Locate all lines in the data below that hold "export" and show them.

[Stored items]
□ □ □ □ □
Lemma central_alloc_loop_ok fuel k s :
  fs_base s → runs_managed s (fs_free s) → (k < 32)%nat → (S k < fuel)%nat →
  match central_alloc_loop fuel s (2 ^ Z.of_nat k) with
  | (s', Some (p, n)) => 1 ≤ n ∧ fs_moves s s' (seqZ p n)
  | (s', None) => s' = s ∧ fb_frames (FRAME_ALLOCATOR s) = []
  end.
Proof.
  intros Hb Hm. revert fuel. induction k as [|k IH]; intros fuel Hk Hf;
    (destruct fuel as [|fuel]; [lia|]); cbn [central_alloc_loop].
  all: match goal with |- context [2 ^ Z.of_nat ?k] => pose proof (pow2_pos k) as Hp;
    assert (2 ^ Z.of_nat k ≤ 2 ^ 31) by (apply Z.pow_le_mono_r; lia);
    pose proof (fb_alloc_ok (FRAME_ALLOCATOR s) (2 ^ Z.of_nat k) (base_backend _ Hb)
      ltac:(unfold USIZE_MAX; lia)) as Ha;
    rewrite next_power_of_two_pow2 in Ha by lia end;
    rewrite bool_decide_eq_true_2 by lia;
    destruct (fb_alloc _ _) as [b [p|]].
  1,3: destruct Ha as (Hw&_&_&Hfr); rewrite (is_managed_range_shell s) by done;
    rewrite Hm by (lia || (intros x Hx; unfold fs_free; rewrite Hfr, !elem_of_app, elem_of_seqZ; lia));
    split; [lia|]; split_and!; [split; [done|apply Hb]|done|];
    unfold fs_free; rewrite Hfr; by rewrite <-app_assoc.
  - destruct Ha as [-> Ha]. rewrite set_backend_id. simpl.
    rewrite Ha by done. destruct fuel; [done|]. cbn [central_alloc_loop].
    rewrite bool_decide_eq_false_2; [done|]. intros Hn. by apply Hn.
  - destruct Ha as [-> _]. rewrite set_backend_id.
    replace (Z.shiftr (2 ^ Z.of_nat (S k)) 1) with (2 ^ Z.of_nat k).
    + apply IH; lia.
    + rewrite pow2_S, Z.shiftr_div_pow2 by lia. change (2 ^ 1) with 2. lia.
Qed.
(** Storing good leaves keeps coherence. *)
Lemma coherent_map l pt va pa mf :
  user_page va → frame_pa pa → 0 ≤ mf < 2 ^ 10 → (mf ≠ 0 → leaf_ok l va (pa, pt_ext mf)) → coherent l pt →
  coherent l (pt_map pt va pa mf).
Proof.
  intros Hu Hpa Hmf Hl Hc va' leaf Hu' Ht. destruct (decide (va = va')) as [->|Hne].
  - rewrite pt_map_same in Ht by done. case_bool_decide; [done|]. simplify_eq. by apply Hl.
  - rewrite pt_map_other in Ht by done. by apply Hc.
Qed.

Lemma coherent_unmap l pt va : user_page va → coherent l pt → coherent l (pt_unmap pt va).
Proof.
  intros Hu Hc va' leaf Hu' Ht. destruct (decide (va = va')) as [->|Hne].
  - by rewrite pt_unmap_same in Ht.
  - rewrite pt_unmap_other in Ht by done. by apply Hc.
Qed.

(** ** Batches *)

(** The events between two states. *)
Definition events st st' (evs : list Event) : Prop :=
  st_frames st' = st_frames st ∧ st_current_root st' = st_current_root st ∧
  st_log st' = st_log st ++ evs.

Lemma events_refl st : events st st [].
Proof. unfold events. by rewrite app_nil_r. Qed.

Lemma events_emit st evs : events st (emit st evs) evs.
Proof. done. Qed.

Lemma events_trans st st' st'' e e' : events st st' e → events st' st'' e' → events st st'' (e ++ e').
Proof.
  intros (H1&H2&H3) (H1'&H2'&H3'). unfold events. rewrite H1', H2', H3', H3, app_assoc. done.
Qed.

Definition good_leaf l (p : Z * Z * Z) : Prop :=
  user_page p.1.1 ∧ frame_pa p.1.2 ∧ 0 ≤ p.2 < 2 ^ 10 ∧
  (p.2 ≠ 0 → leaf_ok l p.1.1 (p.1.2, pt_ext p.2)).

Lemma map_pages_ok l pt st pages :
  Forall (good_leaf l) pages →
  coherent l pt →
  let '(st', pt', n) := map_pages_without_flush st pt pages in
  coherent l pt' ∧ pt_root pt' = pt_root pt ∧ events st st' ((λ p, EvSet p.1.1) <$> pages) ∧
  n = zlen pages.
Proof.
  intros Hp. revert st pt. induction Hp as [|[[va pa] mf] pages (Hu&Hpa&Hmf&Hl) Hp IH]; intros st pt Hc; simpl.
  { split_and!; [done|done|apply events_refl|done]. }
  specialize (IH (emit st [EvSet va]) (pt_map pt va pa mf) (coherent_map l pt va pa mf Hu Hpa Hmf Hl Hc)).
  destruct (map_pages_without_flush _ _ pages) as [[st' pt'] n]. destruct IH as (?&Hr&He&Hn).
  split_and!; [done|by rewrite Hr, pt_map_root| |by rewrite zlen_cons, Hn].
  exact (events_trans _ _ _ [EvSet va] _ (events_emit st _) He).
Qed.

(** Where a batch of stores changes nothing. *)
Lemma map_pages_other pt st pages va :
  Forall (λ p, user_page p.1.1 ∧ p.1.1 ≠ va) pages → user_page va →
  pt_translate (map_pages_without_flush st pt pages).1.2 va = pt_translate pt va.
Proof.
  intros Hp Hu. revert st pt. induction Hp as [|[[va' pa] mf] pages [Hu' Hne] Hp IH]; intros st pt; [done|].
  simpl in Hu', Hne |- *. specialize (IH (emit st [EvSet va']) (pt_map pt va' pa mf)).
  destruct (map_pages_without_flush _ _ pages) as [[st' pt'] n]. simpl in IH |- *.
  rewrite IH. by apply pt_map_other.
Qed.

Lemma unmap_pages_ok pt st vas :
  Forall user_page vas →
  let '(st', pt') := unmap_pages st pt vas in
  pt_root pt' = pt_root pt ∧
  events st st' (mjoin ((λ va, [EvClear va; EvFlushVa va]) <$> vas)) ∧
  (∀ va, user_page va → pt_translate pt' va = if decide (va ∈ vas) then None else pt_translate pt va).
Proof.
  intros Hp. unfold unmap_pages. revert st pt. induction Hp as [|va vas Hu Hp IH]; intros st pt; cbn [foldl].
  { split_and!; [done|apply events_refl|]. intros va _. by rewrite decide_False by apply not_elem_of_nil. }
  specialize (IH (emit st [EvClear va; EvFlushVa va]) (pt_unmap pt va)). unfold unmap_page at 2.
  destruct (foldl _ _ vas) as [st' pt']. destruct IH as (Hr&He&Ht). split_and!.
  - by rewrite Hr, pt_unmap_root.
  - exact (events_trans _ _ _ [EvClear va; EvFlushVa va] _ (events_emit st _) He).
  - intros va' Hu'. rewrite Ht by done. destruct (decide (va' ∈ vas)) as [Hin|Hin].
    + by rewrite decide_True by (by right).
    + destruct (decide (va' = va)) as [->|Hne].
      * rewrite decide_True by (by left). by apply pt_unmap_same.
      * rewrite decide_False by (rewrite elem_of_cons; naive_solver). by apply pt_unmap_other.
Qed.

Lemma unmap_pages_without_flush_ok pt st vas :
  Forall user_page vas →
  let '(st', pt', n) := unmap_pages_without_flush st pt vas in
  pt_root pt' = pt_root pt ∧ 0 ≤ n ∧
  (∃ cleared, events st st' (EvClear <$> cleared) ∧ (n = 0 → cleared = [])) ∧
  (∀ va, user_page va → pt_translate pt' va = if decide (va ∈ vas) then None else pt_translate pt va).
Proof.
  intros Hp. revert st pt. induction Hp as [|va vas Hu Hp IH]; intros st pt; cbn [unmap_pages_without_flush].
  { split_and!; [done|done|exists []; split; [apply events_refl|done]|].
    intros va _. by rewrite decide_False by apply not_elem_of_nil. }
  destruct (pt_translate pt va) as [leaf|] eqn:E.
  - specialize (IH (emit st [EvClear va]) (pt_unmap pt va)).
    destruct (unmap_pages_without_flush _ _ vas) as [[st' pt'] n].
    destruct IH as (Hr&Hn&(cl&He&_)&Ht). split_and!; [by rewrite Hr, pt_unmap_root|lia| |].
    + exists (va :: cl). split; [|lia]. rewrite fmap_cons.
      exact (events_trans _ _ _ [EvClear va] _ (events_emit st _) He).
    + intros va' Hu'. rewrite Ht by done. destruct (decide (va' ∈ vas)) as [Hin|Hin].
      * by rewrite decide_True by (by right).
      * destruct (decide (va' = va)) as [->|Hne].
        -- rewrite decide_True by (by left). by apply pt_unmap_same.
        -- rewrite decide_False by (rewrite elem_of_cons; naive_solver). by apply pt_unmap_other.
  - specialize (IH st pt). destruct (unmap_pages_without_flush st pt vas) as [[st' pt'] n].
    destruct IH as (Hr&Hn&Hev&Ht). split_and!; [done|done|done|].
    intros va' Hu'. rewrite Ht by done. destruct (decide (va' ∈ vas)) as [Hin|Hin].
    + by rewrite decide_True by (by right).
    + destruct (decide (va' = va)) as [->|Hne].
      * by rewrite decide_True by (by left).
      * by rewrite decide_False by (rewrite elem_of_cons; naive_solver).
Qed.

End coherence.

(** ** The order of clears, shootdowns and drops *)

(** Leaves cleared since the last shootdown. *)
Definition pend_step (p : list Z) (e : Event) : list Z :=
  match e with
  | EvClear va => va :: p
  | EvShootdown _ => []
  | _ => p
  end.

Definition pend (p : list Z) (evs : list Event) : list Z := foldl pend_step p evs.

(** No tracker is dropped while a cleared leaf may still be cached by some CPU. *)
Fixpoint drops_ok (p : list Z) (evs : list Event) : Prop :=
  match evs with
  | [] => True
  | e :: rest => match e with EvDrop _ => p = [] | _ => True end ∧ drops_ok (pend_step p e) rest
  end.

Lemma pend_app p l1 l2 : pend p (l1 ++ l2) = pend (pend p l1) l2.
Proof. apply foldl_app. Qed.

Lemma drops_ok_app p l1 l2 : drops_ok p (l1 ++ l2) ↔ drops_ok p l1 ∧ drops_ok (pend p l1) l2.
Proof. revert p. induction l1 as [|e l1 IH]; intros p; simpl; [naive_solver|]. rewrite IH. naive_solver. Qed.
(* ===== verification/Machine.v ===== *)
(** * The memory set over the frame allocator

    The frame allocator of [FrameAlloc.v], as seen by one CPU, is an instance of the
    [FrameService] the memory set uses, and the ownership theorems of
    [FrameOwnership.v] discharge its laws.  With the page tables of [Sv39.v] this gives
    a machine on which the memory set runs; [demo_st] and [demo_ms] are a state of it,
    reached by an eager mapping of two pages. *)

From S2P Require Import Prelude BTree Frame Flags FileDesc ResidentSet MapArea Buddy FrameAlloc.
From S2P Require Import FrameOwnership VmaList MemorySet MsInv Sv39 MsInsert.

(** ** The allocator as a service *)

(** The allocator and the CPU that runs. *)
Record LocalFrames (B : Type) := mkLocal { lf_cpu : nat; lf_state : FrameState B }.
Arguments mkLocal {B}.
Arguments lf_cpu {B}.
Arguments lf_state {B}.

Section service.
Context {B : Type} `{HB : FrameBackend B, !FrameBackendLaws B}.

Definition lf_page (f : LocalFrames B) (p : Z) : list Z :=
  default ZERO_PAGE (phys (lf_state f) !! p).

(** A store of [bytes] at [off] of frame [p]. *)
Definition lf_store (f : LocalFrames B) (p off : Z) (bytes : list Z) : LocalFrames B :=
  let page := lf_page f p in
  let page' := take (Z.to_nat off) page ++ bytes ++ drop (Z.to_nat off + length bytes) page in
  mkLocal (lf_cpu f) (set_phys (lf_state f) (<[p := page']> (phys (lf_state f)))).

#[export] Instance local_frame_service : FrameService (LocalFrames B) := {
  svc_alloc f :=
    '(s, o) ←! alloc_frame (lf_state f) (lf_cpu f); Ret (mkLocal (lf_cpu f) s, o);
  svc_clone f t := '(s, t) ←! tracker_clone (lf_state f) t; Ret (mkLocal (lf_cpu f) s, t);
  svc_drop f t := s ←! tracker_drop (lf_state f) (lf_cpu f) t; Ret (mkLocal (lf_cpu f) s);
  svc_ref_count f t := tracker_ref_count (lf_state f) t;
  svc_page := lf_page;
  svc_store := lf_store
}.

(** [T] are the live trackers; every page has its size. *)
Definition lf_inv (f : LocalFrames B) (T : list Z) : Prop :=
  (∃ R, fs_inv (lf_state f) T R) ∧ map_Forall (λ _ page, zlen page = PAGE_SIZE) (phys (lf_state f)).

Lemma fs_inv_set_phys (s : FrameState B) m T R : fs_inv s T R → fs_inv (set_phys s m) T R.
Proof. intros [[] ? ? ? ? ? ? ?]. split; [by split|done..]. Qed.

#[export] Program Instance local_frame_laws : FrameServiceLaws (LocalFrames B) := {
  svc_inv f T := lf_inv f T
}.
Next Obligation. intros f T T' HT [[R Hi] Hp]. split; [|done]. exists R. by eapply fs_inv_perm. Qed.
Next Obligation.
  intros f T p [[R Hi] _] Hp. eapply managed_positive; [done|]. eapply inv_elem; eauto.
Qed.
Next Obligation.
  intros f T [[R Hi] Hsz]. destruct (alloc_frame_inv (lf_state f) T R (lf_cpu f) Hi) as (s'&o&Ha&Ho).
  exists (mkLocal (lf_cpu f) s'), o. simpl. rewrite Ha. split; [done|]. destruct o as [t|].
  - destruct Ho as (_&HT&Hi'&Hph). unfold lf_page, lf_inv. cbn [lf_state]. rewrite Hph.
    split_and!; [by exists R| |done| |].
    + apply map_Forall_insert_2; [|done]. unfold ZERO_PAGE, zlen. rewrite length_replicate. done.
    + unfold frame_no. by rewrite lookup_insert_eq.
    + intros q Hq. by rewrite lookup_insert_ne.
  - destruct Ho as (_&Hi'&Hph). unfold lf_page, lf_inv. cbn [lf_state]. rewrite Hph.
    split_and!; [by exists R|done|done].
Qed.
Next Obligation.
  intros f T t [[R Hi] Hsz] Ht Ho. destruct (tracker_clone_inv (lf_state f) T R t Hi Ht Ho) as (s'&Hc&Hi'&_&Hph).
  exists (mkLocal (lf_cpu f) s'). cbn [svc_clone local_frame_service]. rewrite Hc. unfold lf_page, lf_inv.
  cbn [lf_state svc_page local_frame_service]. unfold lf_page. cbn [lf_state]. rewrite Hph. split_and!; [done|by exists R|done|done].
Qed.
Next Obligation.
  intros f T t [[R Hi] Hsz]. destruct (tracker_drop_inv (lf_state f) T R (lf_cpu f) t Hi) as (s'&Hd&Hi'&Hph&_).
  exists (mkLocal (lf_cpu f) s'). cbn [svc_drop local_frame_service]. rewrite Hd. unfold lf_inv.
  cbn [lf_state svc_page local_frame_service]. unfold lf_page. cbn [lf_state]. rewrite Hph. split_and!; [done|by exists R|done|done].
Qed.
Next Obligation.
  intros f T t [[R Hi] _] Ht. simpl. pose proof (inv_refs _ _ _ Hi) as (rs&Hrs&_&Hc).
  unfold tracker_ref_count, frame_ref_counter. rewrite Hrs. fold (frame_no t). rewrite Hc; [done|].
  eapply inv_elem; eauto.
Qed.
Next Obligation.
  intros f T p [_ Hsz]. simpl. unfold lf_page. destruct (phys (lf_state f) !! p) as [page|] eqn:E.
  - by apply (Hsz p).
  - unfold ZERO_PAGE, zlen. cbn [default]. by rewrite length_replicate.
Qed.
Next Obligation.
  intros f T p off bytes Hi Hoff Hlen. pose proof (local_frame_laws_obligation_7 f T p Hi) as Hp.
  destruct Hi as [[R Hi] Hsz]. cbn [svc_store svc_page local_frame_service] in *.
  unfold lf_store, lf_inv. cbn [lf_state]. split_and!.
  - exists R. by apply fs_inv_set_phys.
  - apply map_Forall_insert_2; [|done]. unfold zlen in *. rewrite !length_app, length_take, length_drop. lia.
  - unfold lf_page at 1. cbn [lf_state phys set_phys]. by rewrite lookup_insert_eq.
  - intros q Hq. unfold lf_page. cbn [lf_state phys set_phys]. by rewrite lookup_insert_ne.
Qed.

End service.

(** ** A concrete address space *)

(** A file layer with an empty file and no page cache. *)
#[export] Instance empty_files : FileLayer (LocalFrames Buddy) := {
  file_read_at f _ _ _ := (f, Ok []);
  can_use_clean_page_cache _ _ := false;
  clean_page_cache_frames f _ _ _ _ := Ret (f, Err ENOMEM)
}.

#[export] Program Instance empty_files_laws : FileLayerLaws (LocalFrames Buddy) := {
  file_cache _ := []
}.
Next Obligation. intros f T fd off len f' r Hi Hl [= <- <-]. split_and!; [done|done|]. by intros bytes [= <-]. Qed.
Next Obligation. done. Qed.
Next Obligation. intros. unfold FILE_CACHE_MAX, zlen. simpl. lia. Qed.
Next Obligation. done. Qed.
Next Obligation. done. Qed.
Next Obligation. done. Qed.
Next Obligation. done. Qed.
Next Obligation. intros f X ino off n ahead Hi. by exists f, (Err ENOMEM). Qed.

Definition demo_perm : Z := Z.lor PTE_R (Z.lor PTE_W PTE_U).

Definition demo_st0 : St (LocalFrames Buddy) := mkSt (mkLocal 0 demo_boot) 0x80000000 [].
Definition demo_ms0 : MemorySet Sv39 := new_bare (mkSv39 0x80000000 ∅) 1.

Lemma demo_inv0 : ms_inv demo_st0 demo_ms0 [].
Proof.
  split; [apply vmas_wf_nil|constructor| |].
  - intros va leaf _ Ht. simpl in Ht. rewrite sv_translate_decode in Ht. by vm_compute in Ht.
  - split; [exists []; apply demo_boot_inv|]. vm_compute. by intros ? ? ?.
Qed.

Definition demo_insert := insert_framed_area_with_backing demo_st0 demo_ms0 0x10000 0x12000 demo_perm Anonymous.

Definition demo_st : St (LocalFrames Buddy) :=
  match demo_insert with Ret (st, _, _) => st | Panic => demo_st0 end.
Definition demo_ms : MemorySet Sv39 :=
  match demo_insert with Ret (_, ms, _) => ms | Panic => demo_ms0 end.

Lemma demo_insert_eq :
  insert_framed_area_with_backing demo_st0 demo_ms0 0x10000 0x12000 demo_perm Anonymous =
  Ret (demo_st, demo_ms, Ok tt).
Proof. vm_compute. reflexivity. Qed.

Lemma low_range_user s e : 0 ≤ s → e ≤ 2 ^ 31 → ∀ va, s ≤ va < e → user_va va.
Proof. intros. unfold user_va, VA_LIMIT. lia. Qed.

Lemma demo_request : request_ok demo_ms0 0x10000 0x12000 Anonymous 0x10000 0x12000.
Proof.
  unfold request_ok. split; [reflexivity|]. split; [vm_compute; reflexivity|]. split; [lia|]. split; [lia|].
  split; [apply low_range_user; lia|]. split; [vm_compute; reflexivity|done].
Qed.

Lemma demo_inv : ms_inv demo_st demo_ms [].
Proof.
  destruct (insert_framed_area_ok demo_st0 demo_ms0 [] 0x10000 0x12000 demo_perm Anonymous
    0x10000 0x12000 demo_inv0 demo_request) as (st&ms&r&He&Hi&_).
  rewrite demo_insert_eq in He.
  apply Ret_inj, pair_equal_spec in He as [He _].
  apply pair_equal_spec in He as [Hst Hms]. rewrite <-Hst, <-Hms in Hi. exact Hi.
Qed.

Lemma insert_framed_area_correct_witness :
  ms_inv demo_st demo_ms [] ∧
  ∃ o, vma_page (areas demo_ms) 0x11000 ≡ Some (mkView demo_perm Anonymous o) ∧
       eager_page demo_st (page_table demo_ms) (areas demo_ms0) [] demo_perm 0x11000 o.
Proof.
  destruct (insert_framed_area_correct demo_st0 demo_ms0 [] 0x10000 0x12000 demo_perm Anonymous
    0x10000 0x12000 demo_inv0 demo_request) as (st&ms&r&He&Hi&_&_&Hr).
  rewrite demo_insert_eq in He. apply Ret_inj, pair_equal_spec in He as [He Hok].
  apply pair_equal_spec in He as [Hst Hms]. rewrite <-Hok in Hr. rewrite <-Hst, <-Hms in *.
  split; [exact Hi|]. destruct (Hr 0x11000) as (o&Hv&Hp); [lia|]. exists o. split; [exact Hv|exact Hp].
Defined.

Lemma insert_lazy_area_correct_witness :
  ∃ l', insert_lazy_area_with_backing demo_ms0 0x10000 0x12000 demo_perm Anonymous =
          Ret (set_areas demo_ms0 l', Ok tt) ∧ ms_inv demo_st0 (set_areas demo_ms0 l') [].
Proof.
  destruct (insert_lazy_area_correct demo_st0 demo_ms0 [] 0x10000 0x12000 demo_perm Anonymous
    0x10000 0x12000 demo_inv0 demo_request) as [(l'&He&Hi&_) _].
  exists l'. split; [exact He|exact Hi].
Defined.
□ □ □ □ □
• Answer box:
#[export] Instance local_frame_service : FrameService (LocalFrames B) := {
#[export] Program Instance local_frame_laws : FrameServiceLaws (LocalFrames B) := {
#[export] Instance empty_files : FileLayer (LocalFrames Buddy) := {
#[export] Program Instance empty_files_laws : FileLayerLaws (LocalFrames Buddy) := {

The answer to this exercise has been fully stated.